Share

Permainan Dimulai

Author: May za
last update Last Updated: 2022-07-03 16:40:11

"Sudah puas istirahatnya?" Aku bertanya tanpa melihat wanita yang sedang berjalan menuju dapur.

"Bahkan aku tidak bisa memejamkan mata." Wanita yang paling ku benci itu duduk didepanku. Memperhatikanku yang sedang menyuapkan strawbery kedalam mulut, sambil memainkan gawaiku.

"Ana!"

"Hmmmm," aku masih terus fokus dengan gawaiku, tak sedikitpun ingin melirik Sarah.

"Kenapa kamu tidak mengatakan pada Mas Rian kalau kamu mengenalku?"
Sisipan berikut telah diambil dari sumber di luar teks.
(** The shards after the fields of one row. *)
Lemma index_fields row_ref (fields : Object) shards : NoDup (obj_keys fields) → length shards = SNAPSHOT_LOOKUP_SHARD_COUNT →
  ∃ shards', foldM (λ st kv, index_field row_ref st kv.1 kv.2) shards fields = Ok shards' ∧ length shards' = SNAPSHOT_LOOKUP_SHARD_COUNT ∧
  ∀ j f k, index_rows (default ∅ (shards' !! j)) f k = index_rows (default ∅ (shards !! j)) f k ++ row_entry j f k row_ref fields.
Proof.
  revert shards. induction fields as [|[f0 v0] fields IH]; intros shards Hnd Hlen; cbn [foldM].
  { eexists. split_and!; [done..|]. intros j f k. rw /row_entry /doc_has. by case_decide; rw app_nil_r. }
  apply NoDup_cons in Hnd as [Hf0 Hnd]. cbn [fst snd]. rw /index_field. destruct (encode_exact_lookup_key v0) as [k0|] eqn:Hk0.
  - pose proof (shard_bound k0) as Hb. destruct (lookup_lt_is_Some_2 shards (shard_of k0)) as [shard Hs]; [lia|].
    change (snapshot_lookup_shard_for_lookup_key k0 SNAPSHOT_LOOKUP_SHARD_COUNT) with (shard_of k0). rw Hs bind_Ok.
    destruct (IH (<[shard_of k0 := index_push shard f0 k0 row_ref]> shards)) as (shards' & Hf & Hl & Hi); [done|by rw length_insert|].
    exists shards'. split_and!; [done..|]. intros j f k. rw Hi row_entry_cons // app_assoc Hk0. f_equal. destruct (decide (shard_of k0 = j)) as [<-|Hj].
    + rw list_lookup_insert_eq; [lia|]. cbn. rw index_rows_push Hs /=. f_equal. case_decide; [|done].
      destruct (decide (k0 = k)) as [->|]; [by rw !decide_True|]. rw decide_False //. naive_solver.
    + rw list_lookup_insert_ne //. case_decide; [|by rw app_nil_r]. case_decide as Hk; [|by rw app_nil_r]. injection Hk as ->. by rw decide_False // app_nil_r.
  - rw bind_Ok. destruct (IH shards Hnd Hlen) as (shards' & Hf & Hl & Hi). exists shards'. split_and!; [done..|]. intros j f k. rw Hi row_entry_cons // Hk0.
    f_equal. destruct (decide (f0 = f)); [|done]. by destruct (decide (None = Some k)).
Qed.

(** ** The rows of a snapshot *)

Context (store : SnapshotLookupRowStore) (documents : list Object).
Context (Hstore : store_holds store documents) (Hnames : Forall (λ doc, NoDup (obj_keys doc)) documents).

Definition doc_at (row_ref : Z) : Object := default [] (documents !! Z.to_nat row_ref).
Definition all_rows : list Z := seqZ 0 (Z.of_nat (length documents)).

Lemma elem_of_all_rows r : r ∈ all_rows ↔ (0 ≤ r < Z.of_nat (length documents))%Z.
Proof. rw /all_rows elem_of_seqZ. lia. Qed.

Lemma doc_at_lookup r : r ∈ all_rows → ∃ i doc, r = Z.of_nat i ∧ documents !! i = Some doc ∧ doc_at r = doc.
Proof.
  intros Hr%elem_of_all_rows. destruct (lookup_lt_is_Some_2 documents (Z.to_nat r)) as [doc Hd]; [lia|].
  exists (Z.to_nat r), doc. split_and!; [lia|done|]. by rw /doc_at Hd.
Qed.

Lemma field_value_at r f : r ∈ all_rows → snapshot_row_field_value store r f = obj_get f (doc_at r).
Proof.
  intros (i & doc & -> & Hd & ->)%doc_at_lookup. destruct Hstore as (_ & Hrows & _). destruct (Hrows i doc Hd) as (_ & Hf & _).
  by rw /snapshot_row_field_value Hf.
Qed.

(** The rows with a value of that key, in order. *)
Definition rows_with (f : string) (k : SnapshotLookupKey) : list Z := List.filter (λ r, doc_has f k (doc_at r)) all_rows.

(** What every shard holds once the index is built. *)
Definition shards_built (shards : list ExactIndex) : Prop :=
  length shards = SNAPSHOT_LOOKUP_SHARD_COUNT ∧
  ∀ j f k, index_rows (default ∅ (shards !! j)) f k = if decide (shard_of k = j) then rows_with f k else [].

Lemma index_build_loop rows shards : (∀ r, r ∈ rows → r ∈ all_rows) → length shards = SNAPSHOT_LOOKUP_SHARD_COUNT →
  ∃ shards', foldM (λ shards row_ref, visit_snapshot_lookup_row_fields store row_ref (index_field row_ref) shards) shards rows = Ok shards' ∧
    length shards' = SNAPSHOT_LOOKUP_SHARD_COUNT ∧
    ∀ j f k, index_rows (default ∅ (shards' !! j)) f k =
      index_rows (default ∅ (shards !! j)) f k ++ if decide (shard_of k = j) then List.filter (λ r, doc_has f k (doc_at r)) rows else [].
Proof.
  revert shards. induction rows as [|r rows IH]; intros shards Hin Hlen; cbn [foldM].
  { eexists. split_and!; [done..|]. intros j f k. cbn. by case_decide; rw app_nil_r. }
  destruct (doc_at_lookup r) as (i & doc & -> & Hd & Hdoc); [apply Hin; by left|]. destruct Hstore as (_ & Hrows & _).
  destruct (Hrows i doc Hd) as (_ & _ & _ & Hvisit). rw Hvisit. pose proof (proj1 (Forall_lookup _ _) Hnames i doc Hd) as Hnd.
  destruct (index_fields (Z.of_nat i) doc shards Hnd Hlen) as (s1 & -> & Hl1 & H1). rw bind_Ok.
  destruct (IH s1) as (s2 & Hf2 & Hl2 & H2); [intros; apply Hin; by right|done|]. exists s2. split_and!; [done..|].
  intros j f k. rw H2 H1 -app_assoc /row_entry. f_equal. cbn [List.filter]. rw Hdoc. by case_decide; [destruct (doc_has f k doc)|].
Qed.

Lemma index_built : ∃ shards, build_snapshot_lookup_exact_index_shards_from_store store = Ok shards ∧ shards_built shards.
Proof.
  rw /build_snapshot_lookup_exact_index_shards_from_store. destruct Hstore as (-> & _ & _). fold all_rows.
  destruct (index_build_loop all_rows (replicate SNAPSHOT_LOOKUP_SHARD_COUNT ∅)) as (shards & Hf & Hl & Hi); [done|by rw length_replicate|].
  exists shards. split; [done|]. split; [done|]. intros j f k. rw Hi.
  assert (He : index_rows (default ∅ (replicate SNAPSHOT_LOOKUP_SHARD_COUNT ∅ !! j)) f k = []); [|by rw He].
  destruct (replicate _ _ !! j) as [x|] eqn:Hx; cbn; [apply lookup_replicate in Hx as [-> _]|]; by rw /index_rows lookup_empty.
Qed.

(** ** Workers *)

Record worker_ok (j : nat) (w : SnapshotLookupWorkerState) : Prop := {
  wo_store : w_row_store w = store;
  wo_exact : ∀ f k, index_rows (w_exact_indexes w) f k = if decide (shard_of k = j) then rows_with f k else [];
  wo_ordered : ∀ f o index, w_ordered_indexes w !! (f, o) = Some index → index = order_partition store o <$> default ∅ (w_exact_indexes w !! f);
}.

(** What a cache of these rows looks like between requests. *)
Record cache_ok (cache : SnapshotLookupCache) : Prop := {
  co_store : c_row_store cache = store;
  co_shards : c_shard_count cache = SNAPSHOT_LOOKUP_SHARD_COUNT;
  co_workers : length (c_workers cache) = SNAPSHOT_LOOKUP_SHARD_COUNT;
  co_ok : ∀ j w, c_workers cache !! j = Some w → worker_ok j w;
}.

Lemma spawned_ok shards row_count estimated_bytes : shards_built shards →
  cache_ok (mkLookupCache store row_count estimated_bytes SNAPSHOT_LOOKUP_SHARD_COUNT (spawn_snapshot_lookup_workers store shards)).
Proof.
  intros [Hl Hi]. split; [done|done|cbn; by rw /spawn_snapshot_lookup_workers length_fmap|]. cbn. intros j w. rw /spawn_snapshot_lookup_workers list_lookup_fmap.
  destruct (shards !! j) as [ix|] eqn:Hj; [|done]. intros [= <-]. split; [done| |done]. intros f k. cbn. by rw -Hi Hj.
Qed.

Lemma worker_at cache key : cache_ok cache → ∃ w, c_workers cache !! shard_of key = Some w ∧ worker_ok (shard_of key) w.
Proof.
  intros Hc. destruct (lookup_lt_is_Some_2 (c_workers cache) (shard_of key)) as [w Hw]; [rw co_workers //; apply shard_bound|]. exists w. split; [done|exact (co_ok _ Hc _ _ Hw)].
Qed.

Lemma exact_field_rows_spec cache key field values : cache_ok cache → Forall (λ v, shard_of v = shard_of key) values →
  exact_field_rows (shard_of key) field values cache = (Ok (values ≫= rows_with field), cache).
Proof.
  intros Hc Hv. destruct (worker_at cache key Hc) as (w & Hw & Hok). rw /exact_field_rows /with_worker Hw. cbn [st_gets].
  rw list_insert_id //. destruct cache. cbn. do 2 f_equal. rw /snapshot_worker_exact_field_rows.
  assert (Hrows : Forall (λ v, index_rows (w_exact_indexes w) field v = rows_with field v) values).
  { eapply Forall_impl; [exact Hv|]. intros v Hsv. by rw (wo_exact _ _ Hok) decide_True. }
  clear -Hrows. rw /index_rows in Hrows. destruct (w_exact_indexes w !! field) as [ix|]; cbn in Hrows.
  - induction Hrows as [|v values Hv _ IH]; [done|]. cbn. by rw Hv IH.
  - induction Hrows as [|v values Hv _ IH]; [done|]. cbn. by rw -Hv -IH.
Qed.

Lemma group_by_shard_spec values :
  (∀ v, v ∈ values → ∃ vs, group_by_shard SNAPSHOT_LOOKUP_SHARD_COUNT values !! shard_of v = Some vs ∧ v ∈ vs) ∧
  (∀ j vs, group_by_shard SNAPSHOT_LOOKUP_SHARD_COUNT values !! j = Some vs → ∃ v, shard_of v = j ∧ ∀ v', v' ∈ vs → shard_of v' = j ∧ v' ∈ values).
Proof.
  rw /group_by_shard. induction values as [|v values [IH1 IH2]] using rev_ind; [split; [by intros v ?%not_elem_of_nil|done]|].
  rw foldl_app. cbn [foldl]. set (g := foldl _ _ values) in *. fold (shard_of v). split.
  - intros v' [Hv'| ->%list_elem_of_singleton]%elem_of_app.
    + destruct (IH1 v' Hv') as (vs & Hvs & Hin). destruct (decide (shard_of v = shard_of v')) as [Hs|Hs].
      * rw Hs lookup_insert_eq Hvs. eexists. split; [done|]. cbn. rw elem_of_app. by left.
      * rw lookup_insert_ne //. eauto.
    + rw lookup_insert_eq. eexists. split; [done|]. rw elem_of_app list_elem_of_singleton. by right.
  - intros j vs. destruct (decide (shard_of v = j)) as [<-|Hs].
    + rw lookup_insert_eq. intros [= <-]. exists v. split; [done|]. intros v' [Hv'| ->%list_elem_of_singleton]%elem_of_app.
      * destruct (g !! shard_of v) as [vs|] eqn:Hvs; [|by apply not_elem_of_nil in Hv']. cbn in Hv'.
        destruct (IH2 _ _ Hvs) as (_ & _ & H). destruct (H v' Hv'). rw elem_of_app. auto.
      * rw elem_of_app list_elem_of_singleton. auto.
    + rw lookup_insert_ne //. intros (w & Hw & H)%IH2. exists w. split; [done|]. intros v' Hv'. destruct (H v' Hv'). rw elem_of_app. auto.
Qed.

Lemma predicate_rows_spec cache p : cache_ok cache → ∃ rows, predicate_rows p cache = (Ok rows, cache) ∧
  ∀ r, r ∈ rows ↔ ∃ v, v ∈ elp_values p ∧ r ∈ rows_with (elp_field p) v.
Proof.
  intros Hc. rw /predicate_rows (st_bind_Ok _ _ cache (c_shard_count cache) cache) // (co_shards _ Hc).
  destruct (group_by_shard_spec (elp_values p)) as [H1 H2]. set (g := group_by_shard _ _) in *.
  assert (Hfold : ∀ l (acc : gset Z), (∀ j vs, (j, vs) ∈ l → g !! j = Some vs) → ∃ rows : gset Z,
    st_fold (λ (rows : gset Z) '(shard_index, values), exact_field_rows shard_index (elp_field p) values ≫= λ row_refs, mret (rows ∪ list_to_set row_refs)) acc l cache = (Ok rows, cache) ∧
    ∀ r, r ∈ rows ↔ r ∈ acc ∨ ∃ j vs v, (j, vs) ∈ l ∧ v ∈ vs ∧ r ∈ rows_with (elp_field p) v).
  { induction l as [|[j vs] l IH]; intros acc Hl; cbn [st_fold].
    { eexists. split; [done|]. intros r. split; [by left|]. intros [?|(? & ? & ? & []%not_elem_of_nil & _)]. done. }
    destruct (H2 j vs) as (w & <- & Hw); [apply Hl; by left|].
    assert (He : exact_field_rows (shard_of w) (elp_field p) vs cache = (Ok (vs ≫= rows_with (elp_field p)), cache)).
    { apply exact_field_rows_spec; [done|]. apply Forall_forall. intros v' Hv'. by apply Hw. }
    destruct (IH (acc ∪ list_to_set (vs ≫= rows_with (elp_field p)))) as (rows & Hr & Hspec); [intros; apply Hl; by right|].
    exists rows. split. { rw (st_bind_Ok _ _ cache (acc ∪ list_to_set (vs ≫= rows_with (elp_field p))) cache) //. by rw (st_bind_Ok _ _ _ _ _ He). }
    intros r. rw Hspec elem_of_union elem_of_list_to_set list_elem_of_bind. split.
    - intros [[?|(v & ? & ?)]|(j' & vs' & v & ? & ?)]; [by left|right; exists (shard_of w), vs, v; split; [by left|done]|].
      right. exists j', vs', v. split; [by right|done].
    - intros [?|(j' & vs' & v & [[= -> ->]|?]%elem_of_cons & Hv & Hrv)]; [by left; left|left; right; eauto|right; eauto 6]. }
  destruct (Hfold (hash_iter g) ∅) as (rows & -> & Hspec); [intros j vs; by rw elem_of_hash_iter|]. exists rows. split; [done|].
  intros r. rw Hspec. split.
  - intros [[]%not_elem_of_empty|(j & vs & v & Hin & Hv & Hr)]. rw elem_of_hash_iter in Hin. destruct (H2 _ _ Hin) as (_ & _ & Hw). exists v. split; [by apply Hw|done].
  - intros (v & Hv & Hr). right. destruct (H1 v Hv) as (vs & Hvs & Hin). exists (shard_of v), vs, v. by rw elem_of_hash_iter.
Qed.

(** ** Exact lookups *)

Definition doc_matches (predicates : list ExactLookupPredicate) (doc : Object) : bool :=
  forallb (λ p, existsb (λ v, doc_has (elp_field p) v doc) (elp_values p)) predicates.

Lemma elem_of_rows_with r f k : r ∈ rows_with f k ↔ r ∈ all_rows ∧ doc_has f k (doc_at r) = true.
Proof. rw /rows_with list_elem_of_In List.filter_In -list_elem_of_In. done. Qed.

Lemma matching_rows_spec cache predicates matching : cache_ok cache → (predicates ≠ [] ∨ is_Some matching) →
  (∀ m, matching = Some m → ∀ r, r ∈ m → r ∈ all_rows) → ∃ rows,
  matching_rows predicates matching cache = (Ok rows, cache) ∧
  ∀ r, r ∈ rows ↔ r ∈ all_rows ∧ match matching with Some m => r ∈ m | None => True end ∧ doc_matches predicates (doc_at r) = true.
Proof.
  intros Hc. revert matching. induction predicates as [|p predicates IH]; intros matching Hne Hm; cbn [matching_rows].
  { destruct matching as [m|]; [|naive_solver]. exists m. split; [done|]. cbn. intros r. split; [|naive_solver]. intros Hr. split; [by eapply Hm|done]. }
  destruct (predicate_rows_spec cache p Hc) as (rows & Hrows & Hspec). rw (st_bind_Ok _ _ _ _ _ Hrows).
  set (m' := match matching with Some existing => existing ∩ rows | None => rows end).
  assert (Hm' : ∀ r, r ∈ m' ↔ r ∈ all_rows ∧ match matching with Some m => r ∈ m | None => True end ∧ existsb (λ v, doc_has (elp_field p) v (doc_at r)) (elp_values p) = true).
  { intros r. assert (Hp : r ∈ rows ↔ r ∈ all_rows ∧ existsb (λ v, doc_has (elp_field p) v (doc_at r)) (elp_values p) = true).
    { rw Hspec existsb_exists. setoid_rewrite elem_of_rows_with. setoid_rewrite list_elem_of_In. naive_solver. }
    rw /m'. destruct matching as [m|]; [rw elem_of_intersection Hp; naive_solver|rw Hp; naive_solver]. }
  case_decide as Hempty.
  - exists ∅. split; [done|]. intros r. split; [by intros []%not_elem_of_empty|]. intros (Ha & Hb & Hd). exfalso. cbn [doc_matches forallb] in Hd. apply andb_true_iff in Hd as [Hd _].
    apply (not_elem_of_empty (C:=gset Z) r). rw -Hempty. by apply Hm'.
  - destruct (IH (Some m')) as (rows' & Hr' & Hspec'); [by right|by intros m [= <-] r [? _]%Hm'|]. exists rows'. split; [done|]. intros r. rw Hspec' Hm'.
    cbn [doc_matches forallb]. rw andb_true_iff. fold (doc_matches predicates (doc_at r)). naive_solver.
Qed.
"Apa kamu ingin sendirian melahirkan bayimu yang entah siapa Ayahnya?" Kulirik sekilas wajahnya berubah pucat, namun sedetik kemudian Sarah berusaha menormalkan kembali ekspresinya.

"Maksudmu apa?"

"Ckkk," aku berdecak sebal "kamu bisa membodohi semua orang, tapi tidak denganku," tak ingin berlama-lama berhadapan dengan wanita beracun aku segera bangkit ingin melihat Mas Rian apakah sudah bangun atau belum, tidak etis rasanya jika Mas Rian tau sekarang.

"Sudah bangun Mas?" Begitu masuk kamar aku mendapati Mas Rian keluar dari kamar mandi sedang mengeringkan rambutnya menggunakan handuk kecil.

"Sudah sayang," hening tak ada obrolan lagi, canggung itulah yang kurasa.

"Ana, apakah kamu benar-benar tidak bisa menerima Sarah?" Mas Rian kembali membuka suara memecah keheningan, ia duduk ditepi ranjang disebelahku.

"Tanyakan pada Ibumu, waktu dulu Ayahmu membawa Tante Dela kerumah bagaimana perasaannya?"

Ayah mertuaku juga dulu membawa madu kerumah, namun berbeda denganku yang ingin membalas secara elegan, Mama mertuaku justru langsung mengusir suami dan istri barunya.

Entah apa alasannya aku juga tidak begitu paham, aku hanya beberapa kali bertemu dengan Ayah mertuaku.

Tok tok tok!

Terdengar suara pintu kamar diketuk dari luar.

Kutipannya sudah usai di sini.